Blanka Wladislaw nasceu na Polônia. Em 1934, aos 14 anos, emigrou com a família para o Brasil, fixando residência em São Paulo. A adaptação inicial foi marcada por dificuldades financeiras, mas Blanka dedicou-se intensamente aos estudos, com o objetivo claro de ingressar no ensino superior. Sua formação inicial na Polônia, fortemente voltada ao humanismo e ao acesso à leitura, contrastou com a educação técnica e conteudista que encontrou no Brasil, combinação que marcou profundamente sua trajetória acadêmica.

Em 1937, ingressou no curso de Química da Faculdade de Filosofia, Ciências e Letras da Universidade de São Paulo (USP), formando-se em 1941. Iniciou sua vida profissional nas Indústrias Matarazzo, mas rapidamente direcionou seus esforços para a carreira acadêmica e a pesquisa científica. Em 1948, ingressou no Departamento de Química da Faculdade de Filosofia, Ciências e Letras da USP como assistente do professor Heinrich Hauptmann. No ano seguinte, obteve o título de doutora com a tese “Sobre o comportamento de compostos de enxofre de Raney”, na qual analisou novas reações no campo da química dos compostos sulfurados.

Ainda em 1949, tornou-se auxiliar de ensino da cadeira de Química Orgânica e Biológica da USP e, em 1953, professora assistente em regime de tempo integral. Obteve bolsa do Conselho Britânico para realizar estágio de pós-doutorado no Imperial College London, onde desenvolveu pesquisas em eletrossíntese orgânica. Em 1958, defendeu a livre-docência com o trabalho “Síntese e estudo dos homólogos inferiores do ácido 6,8-tioctico”.

Ao longo da década de 1960, Wladislaw desenvolveu pesquisas em eletroquímica orgânica, mantendo paralelamente estudos sobre compostos de enxofre, área à qual retornou de forma integral na década de 1970. Em 1971, foi aprovada em concurso para professora titular do Instituto de Química da USP e, em 1975, assumiu a chefia do Departamento de Química Fundamental da mesma instituição.
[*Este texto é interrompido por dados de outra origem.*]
Definition fmemopen_seek (offset whence : Z) : M fmemopen_state (result Z) := λ st,
  match (if whence =? SEEK_SET then Some 0
         else if whence =? SEEK_CUR then Some (s64 (buffer_offset st))
         else if whence =? SEEK_END then Some (s64 (buffer_used st)) else None) with
  | None => Ret (inl EINVAL, st)
  | Some base =>
      lo ← checked 64 (- base);
      hi ← checked 64 (s64 (buffer_size st) - base);
      if (offset <? lo) || (hi <? offset) then Ret (inl EOVERFLOW, st) else
      t ← checked 64 (base + offset);
      Ret (inr (s64 (u64 t)), moved_to (u64 t) st)
  end.

(** [strnlen] of the buffer. *)
Fixpoint text_length (l : list Z) (n : nat) : nat :=
  match n, l with
  | S n, c :: l => if c =? 0 then 0 else S (text_length l n)
  | _, _ => 0
  end.

(** Where the offset and the end start. *)
Definition fmemopen_start (st : fmemopen_state) : fmemopen_state :=
  if in_mode FILE_MODE_APPEND (mode st) && negb (in_mode FILE_MODE_BINARY (mode st)) then
    let n := Z.of_nat (text_length (mbuffer st) (Z.to_nat (buffer_size st))) in used_to n (moved_to n st)
  else if in_mode FILE_MODE_TRUNCATE (mode st) then used_to 0 (moved_to 0 st)
  else used_to (buffer_size st) (moved_to 0 st).

(** A stream from [fnewfile], with the flags of a registered stream; [stale] is
    what its buffer holds. *)
Definition fnewfile (stale : list Z) {U} (u : U) : FILE U :=
  {| buffer := Some stale; user := u; read_func := None; write_func := None; seek_func := None;
     flags := 1; buffer_mode := -1; fd := 0; offset_input_buffer := 0; amount_input_buffered := 0;
     amount_output_buffered := 0; ferrno := None |}.

Definition opened (stale : list Z) (st : fmemopen_state) : FILE fmemopen_state :=
  let fp := fnewfile stale st in
  let f := flags fp in
  let f := if in_mode FILE_MODE_READ (mode st) then Z.lor f _FILE_READABLE else f in
  let f := if in_mode FILE_MODE_WRITE (mode st) then Z.lor f _FILE_WRITABLE else f in
  {| buffer := buffer fp; user := st; read_func := Some fmemopen_read; write_func := Some fmemopen_write;
     seek_func := Some fmemopen_seek; flags := f; buffer_mode := buffer_mode fp; fd := -1;
     offset_input_buffer := 0; amount_input_buffered := 0; amount_output_buffered := 0; ferrno := None |}.

Definition allowed_modes : Z :=
  Z.lor (Z.lor (Z.lor FILE_MODE_READ FILE_MODE_WRITE) (Z.lor FILE_MODE_CREATE FILE_MODE_BINARY))
    (Z.lor FILE_MODE_TRUNCATE FILE_MODE_APPEND).

(** The caller's buffer, or nothing for one to be allocated; [allocated] says
    whether each of the three allocations succeeds. *)
Definition fmemopen (buffer_ptr : option (list Z)) (size : Z) (mode_str : list Z)
    (allocated : bool * bool * bool) (stale : list Z) : outcome (result (FILE fmemopen_state)) :=
  match fparsemode mode_str with
  | None => Ret (inl EINVAL)
  | Some m =>
      if negb (Z.land m (Z.lnot allowed_modes) =? 0) then Ret (inl EINVAL) else
      if LONG_MAX <? size then Ret (inl EOVERFLOW) else
      let text_out := negb (in_mode FILE_MODE_BINARY m) && in_mode FILE_MODE_WRITE m && negb (in_mode FILE_MODE_READ m) in
      if text_out && (size =? 0) then Ret (inl EINVAL) else
      let '(buffer_ok, state_ok, file_ok) := allocated in
      match buffer_ptr, buffer_ok with
      | None, false => Ret (inl ENOMEM)
      | _, _ =>
          if negb (state_ok && file_ok) then Ret (inl ENOMEM) else
          let b := match buffer_ptr with Some b => b | None => replicate (Z.to_nat size) 0 end in
          let st := fmemopen_start
            {| mbuffer := b; buffer_true_size := size; buffer_size := if text_out then size - 1 else size;
               buffer_offset := 0; buffer_used := 0; mode := m |} in
          st ← (if negb (in_mode FILE_MODE_BINARY m) && in_mode FILE_MODE_WRITE m && (buffer_used st <? buffer_true_size st)
                then put_bytes (buffer_used st) [0] st else Ret st);
          Ret (inr (opened stale st))
      end
  end.

(** Write and read a stream in memory back. *)
Example fmemopen_example :
  (r ← fmemopen (Some (replicate 20 7)) 20 (lit "w+") (true, true, true) (replicate (Z.to_nat BUFSIZ) 9);
   match r with
   | inl _ => Undef
   | inr fp =>
       x ← (fputs_unlocked (λ _, false) (lit "hello");; fseeko_unlocked 1 SEEK_SET;;
            '(n, l) ← fread_unlocked (λ _, false) 1 10; p ← ftello_unlocked; e ← feof_unlocked;
            mret (n, l, p, e)) fp;
       Ret (x.1, mbuffer (user x.2))
   end) = Ret ((4, lit "ello", 5, 1), lit "hello" ++ [0] ++ replicate 14 7).
Proof. vm_compute. reflexivity. Qed.

(** ** [fmemopen] is a device

    In every mode but appending, where the position of a write is not the
    stream's. *)

Record valid (can_read can_write : bool) (cap : Z) (st : fmemopen_state) : Prop := {
  valid_length : Z.of_nat (length (mbuffer st)) = buffer_true_size st;
  valid_bytes : Forall is_byte (mbuffer st);
  valid_size : buffer_size st = cap ∧ 0 <= cap <= buffer_true_size st ∧ cap < 2 ^ 62;
  valid_offset : 0 <= buffer_offset st <= cap;
  valid_used : 0 <= buffer_used st <= cap;
  valid_append : in_mode FILE_MODE_APPEND (mode st) = false;
  valid_read : in_mode FILE_MODE_READ (mode st) = can_read;
  valid_write : in_mode FILE_MODE_WRITE (mode st) = can_write
}.

Definition content (st : fmemopen_state) : list Z := take (Z.to_nat (buffer_used st)) (mbuffer st).

Section Device.
Context (can_read can_write : bool) (cap : Z).
Abbreviation valid_st := (valid can_read can_write cap).

Lemma put_bytes_run st at_ l :
  valid_st st → 0 <= at_ → at_ + Z.of_nat (length l) <= Z.of_nat (length (mbuffer st)) → Forall is_byte l →
  let b := take (Z.to_nat at_) (mbuffer st) ++ l ++ drop (Z.to_nat at_ + length l) (mbuffer st) in
  put_bytes at_ l st = Ret (with_bytes b st) ∧ valid_st (with_bytes b st).
Proof.
  intros V H1 H2 Hl b. split.
  - unfold put_bytes, write_at. by rewrite (proj2 (Z.leb_le 0 at_)), (proj2 (Z.leb_le (at_ + _) _)) by lia.
  - destruct V. split; cbn [with_bytes mbuffer buffer_true_size buffer_size buffer_offset buffer_used mode]; try done.
    + unfold b. rewrite !length_app, length_take, length_drop. lia.
    + unfold b. rewrite !Forall_app. split_and!; [by apply Forall_take|done|by apply Forall_drop].
Qed.

Lemma valid_moved st offset : valid_st st → 0 <= offset <= cap → valid_st (moved_to offset st).
Proof. intros [] H. by split. Qed.

Lemma valid_used_to st used : valid_st st → 0 <= used <= cap → valid_st (used_to used st).
Proof. intros [] H. by split. Qed.

Lemma read_run st n :
  can_read = true → valid_st st → 0 < n →
  ∃ l st', fmemopen_read n st = Ret (inr l, st') ∧ valid_st st'
    ∧ l `prefix_of` drop (Z.to_nat (buffer_offset st)) (content st)
    ∧ Z.of_nat (length l) <= n ∧ (l = [] → drop (Z.to_nat (buffer_offset st)) (content st) = [])
    ∧ content st' = content st ∧ buffer_offset st' = buffer_offset st + Z.of_nat (length l).
Proof.
  intros Hc V Hn. pose proof V as [Vl Vb (Vs1 & Vs2 & Vs3) Vo Vu Va Vr Vw]. unfold fmemopen_read.
  rewrite (eq_trans Vr Hc). cbn [negb].
  assert (Hcl : length (content st) = Z.to_nat (buffer_used st)) by (unfold content; rewrite length_take; lia).
  destruct (Z.ltb_spec (buffer_used st) (buffer_offset st)) as [Hlt|Hge].
  { exists [], st. split_and!; [done|done|apply prefix_nil|simpl; lia| |done|simpl; lia].
    intros _. apply drop_ge. lia. }
  rewrite (wrapu_id 64 (buffer_used st - _)) by (unfold in_u; lia). pose proof (StdioSpec.clamp_range n Hn) as Hk.
  set (k := if buffer_used st - buffer_offset st <? clamp_ssize n then buffer_used st - buffer_offset st else clamp_ssize n).
  assert (Hk' : 0 <= k <= n ∧ k <= buffer_used st - buffer_offset st ∧ (k = 0 → buffer_used st = buffer_offset st)).
  { unfold k. destruct (Z.ltb_spec (buffer_used st - buffer_offset st) (clamp_ssize n)); lia. }
  rewrite (proj2 (Z.leb_le 0 _)), (proj2 (Z.leb_le (buffer_offset st + k) _)) by lia. cbn [andb].
  rewrite wrapu_id by (unfold in_u; lia).
  set (l := take (Z.to_nat k) (drop (Z.to_nat (buffer_offset st)) (mbuffer st))).
  assert (Hl : Z.of_nat (length l) = k) by (unfold l; rewrite length_take, length_drop; lia).
  exists l, (moved_to (buffer_offset st + k) st).
  split_and!; [done|apply valid_moved; [done|lia]| |lia| |done|cbn [moved_to buffer_offset]; lia].
  - exists (drop (Z.to_nat k) (drop (Z.to_nat (buffer_offset st)) (content st))).
    rewrite <- (take_drop (Z.to_nat k) (drop _ (content st))) at 1. f_equal. unfold l, content.
    rewrite skipn_firstn_comm. rewrite take_take. f_equal. lia.
  - intros E. rewrite E in Hl. simpl in Hl. apply drop_ge. lia.
Qed.

(** Filling the gap does not show in what is written over it. *)
Lemma overwrite_pad d p l :
  (length d <= p)%nat → l ≠ [] → overwrite (d ++ replicate (p - length d) 0) p l = overwrite d p l.
Proof.
  intros Hd Hl. apply list_eq. intros i. rewrite !overwrite_lookup, length_app, length_replicate by done.
  repeat case_decide; try lia; try done.
  - by rewrite lookup_app_l.
  - rewrite lookup_app_r by lia. apply lookup_replicate_2. lia.
  - rewrite !lookup_ge_None_2; [done|lia|rewrite length_app, length_replicate; lia].
Qed.

Lemma fill_gap_run st :
  valid_st st →
  ∃ st', fill_gap st = Ret st' ∧ valid_st st' ∧ buffer_offset st' = buffer_offset st ∧ buffer_offset st <= buffer_used st'
    ∧ ∀ l, l ≠ [] → overwrite (content st') (Z.to_nat (buffer_offset st)) l = overwrite (content st) (Z.to_nat (buffer_offset st)) l.
Proof.
  intros V. pose proof V as [Vl Vb (Vs1 & Vs2 & Vs3) Vo Vu Va Vr Vw]. unfold fill_gap.
  destruct (Z.ltb_spec (buffer_used st) (buffer_offset st)) as [Hlt|Hge]; [|by exists st].
  set (gap := replicate (Z.to_nat (buffer_offset st - buffer_used st)) 0).
  destruct (put_bytes_run st (buffer_used st) gap V) as [E V1]; [lia|unfold gap; rewrite length_replicate; lia| |].
  { apply Forall_replicate. unfold is_byte. lia. }
  eexists. split_and!; [rewrite (outcome_bind_eq _ _ _ E); reflexivity|apply valid_used_to; [done|cbn; lia]|done|cbn; lia|].
  intros l Hl. rewrite <- (overwrite_pad (content st)); [|unfold content; rewrite length_take; lia|done]. f_equal.
  unfold content. cbn [used_to with_bytes buffer_used buffer_offset mbuffer].
  rewrite length_take, Nat.min_l by lia. replace (Z.to_nat (buffer_offset st) - Z.to_nat (buffer_used st))%nat with
    (Z.to_nat (buffer_offset st - buffer_used st)) by lia. fold gap.
  rewrite app_assoc. apply take_app_length'. unfold gap. rewrite length_app, length_take, length_replicate. lia.
Qed.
Exerceu papel central na formação de diversas gerações de químicos. Mesmo após a aposentadoria compulsória, permaneceu ativa como professora convidada no Laboratório de Sínteses Orgânicas da USP.

Em 1973, foi eleita membro titular da Academia Brasileira de Ciências, além de integrar a Associação Brasileira de Química, a Sociedade Brasileira para o Progresso da Ciência, a Sociedade de Química de Londres e a Royal Society of Chemistry. No ano seguinte, tornou-se membro da Academia de Ciências do Estado de São Paulo. Recebeu importantes distinções, como a Ordem Nacional do Mérito Científico, na qual foi agraciada como Comendadora e Grã-Cruz, e o Prêmio Rheimboldt-Hauptmann. Foi ainda bolsista 1A do CNPq e integrou o corpo editorial de revistas científicas internacionais.

Blanka Wladislaw faleceu em São Paulo, aos 94 anos, deixando um legado duradouro para a química brasileira, marcado pela excelência científica, dedicação ao ensino e compromisso com a formação acadêmica.